▸ Aim of the exercise
In the entries below, find the line with "Load (shared (run" and the line with "Some (length (handlers Ex.active))". Reproduce those two lines and every line between them exactly, and nothing more.

** Opening Supplied entries block **

(** X9: two registrations racing to displace the same handler.  When
    both have loaded it before either closes its channel, the one that
    closes first goes on to store its handler and waits; the other's
    [close] panics: its call does not return an error, its connection is
    closed by the deferred [Close], and its handler is never stored. *)
Theorem racing_displacers_second_panics
    (w : world) (eB eC : env) (ccB ccC old : nat) (hd : handler) :
  Load w = Some old -> handlers w !! old = Some hd ->
  chans w !! done hd = Some false ->
  let mc := run [Run 0; Run 1; Run 0; Run 0; Run 1]
                (mkMachine [mkGoroutine eB (pcLoad ccB);
                            mkGoroutine eC (pcLoad ccC)] w) in
  goroutines mc = [mkGoroutine eB (pcWait ccB (length (chans w)));
                   mkGoroutine eC pcPanic]
  /\ Load (shared mc) = Some (length (handlers w))
  /\ handlers (shared mc) = handlers w ++ [new_handler ccB (length (chans w))]
  /\ chans (shared mc) = <[done hd := true]> (chans w) ++ [false]
  /\ trace (shared mc)
     = trace w ++ [EvClose (done hd); EvStore (length (handlers w));
                   EvConnClose (req eC)].
Proof.
  intros HL Hhd Hopen mc. subst mc.
  apply lookup_lt_Some in Hopen as Hlt.
  destruct w as [[sec slot] hs cs cns tr]. unfold Load in HL; simpl in *.
  subst slot. unfold run; simpl. unfold step, goto; simpl.
  rewrite Hhd, Hopen; simpl.
  apply lookup_lt_Some in Hhd as Hlt'.
  rewrite (lookup_app_l hs) by done. rewrite Hhd; simpl.
  rewrite lookup_app_l by (rewrite length_insert; lia).
  rewrite list_lookup_insert_eq by done. simpl.
  rewrite length_insert, <- !app_assoc. done.
Qed.

Lemma racing_displacers_second_panics_witness :
  Load Ex.active = Some 0
  /\ handlers Ex.active !! 0 = Some (new_handler 0 0)
  /\ chans Ex.active !! done (new_handler 0 0) = Some false
  /\ goroutines (run [Run 0; Run 1; Run 0; Run 0; Run 1]
                     (mkMachine [mkGoroutine (Ex.client "b.example") (pcLoad 1);
                                 mkGoroutine (Ex.client "c.example") (pcLoad 2)]
                                Ex.active))
     = [mkGoroutine (Ex.client "b.example") (pcWait 1 (length (chans Ex.active)));
        mkGoroutine (Ex.client "c.example") pcPanic]
  /\ Load (shared (run [Run 0; Run 1; Run 0; Run 0; Run 1]
                       (mkMachine [mkGoroutine (Ex.client "b.example") (pcLoad 1);
                                   mkGoroutine (Ex.client "c.example") (pcLoad 2)]
                                  Ex.active)))
     = Some (length (handlers Ex.active))
  /\ handlers (shared (run [Run 0; Run 1; Run 0; Run 0; Run 1]
                       (mkMachine [mkGoroutine (Ex.client "b.example") (pcLoad 1);
                                   mkGoroutine (Ex.client "c.example") (pcLoad 2)]
                                  Ex.active)))
     = handlers Ex.active ++ [new_handler 1 (length (chans Ex.active))]
  /\ chans (shared (run [Run 0; Run 1; Run 0; Run 0; Run 1]
                       (mkMachine [mkGoroutine (Ex.client "b.example") (pcLoad 1);
                                   mkGoroutine (Ex.client "c.example") (pcLoad 2)]
                                  Ex.active)))
     = <[done (new_handler 0 0) := true]> (chans Ex.active) ++ [false]
  /\ trace (shared (run [Run 0; Run 1; Run 0; Run 0; Run 1]
                       (mkMachine [mkGoroutine (Ex.client "b.example") (pcLoad 1);
                                   mkGoroutine (Ex.client "c.example") (pcLoad 2)]
                                  Ex.active)))
     = trace Ex.active ++ [EvClose (done (new_handler 0 0));
                           EvStore (length (handlers Ex.active));
                           EvConnClose (req (Ex.client "c.example"))].
Proof.
  split; [reflexivity|]. split; [reflexivity|]. split; [reflexivity|].
  apply (racing_displacers_second_panics
           Ex.active (Ex.client "b.example") (Ex.client "c.example")
           1 2 0 (new_handler 0 0)); reflexivity.
Defined.

(** ** Connections, return values and the next handler *)

Lemma count_app (p : event -> bool) (evs1 evs2 : list event) :
  count p (evs1 ++ evs2) = count p evs1 + count p evs2.
Proof. unfold count. by rewrite List.filter_app, length_app. Qed.

Lemma step_events (g g' : goroutine) (w w' : world) :
  step g w = Some (g', w') ->
  exists evs,
    trace w' = trace w ++ evs
    /\ count is_hijack evs + holding (gpc g)
       = count is_conn_close evs + holding (gpc g')
    /\ (is_Some (Load w) -> count is_next evs = 0).
Proof.
  destruct g as [e p]. unfold step; simpl. intros Hs.
  destruct p; simpl in Hs; repeat case_match; simplify_eq;
    first [ exists []; split; [by rewrite app_nil_r|]; split; [done|done]
          | eexists; split; [reflexivity|]; split; [done|];
            first [ done | by intros [? ?] ] ].
Qed.

Lemma in_flight_insert (gs : list goroutine) (i : nat) (g g' : goroutine) :
  gs !! i = Some g ->
  in_flight (<[i := g']> gs) + holding (gpc g) = in_flight gs + holding (gpc g').
Proof.
  unfold in_flight. revert i. induction gs as [|g0 gs IH]; intros i Hi; [done|].
  destruct i as [|i]; simpl in *.
  - injection Hi as ->. lia.
  - specialize (IH i Hi). lia.
Qed.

** Closing Supplied entries block **

▸ Expected answer
  /\ Load (shared (run [Run 0; Run 1; Run 0; Run 0; Run 1]
                       (mkMachine [mkGoroutine (Ex.client "b.example") (pcLoad 1);
                                   mkGoroutine (Ex.client "c.example") (pcLoad 2)]
                                  Ex.active)))
     = Some (length (handlers Ex.active))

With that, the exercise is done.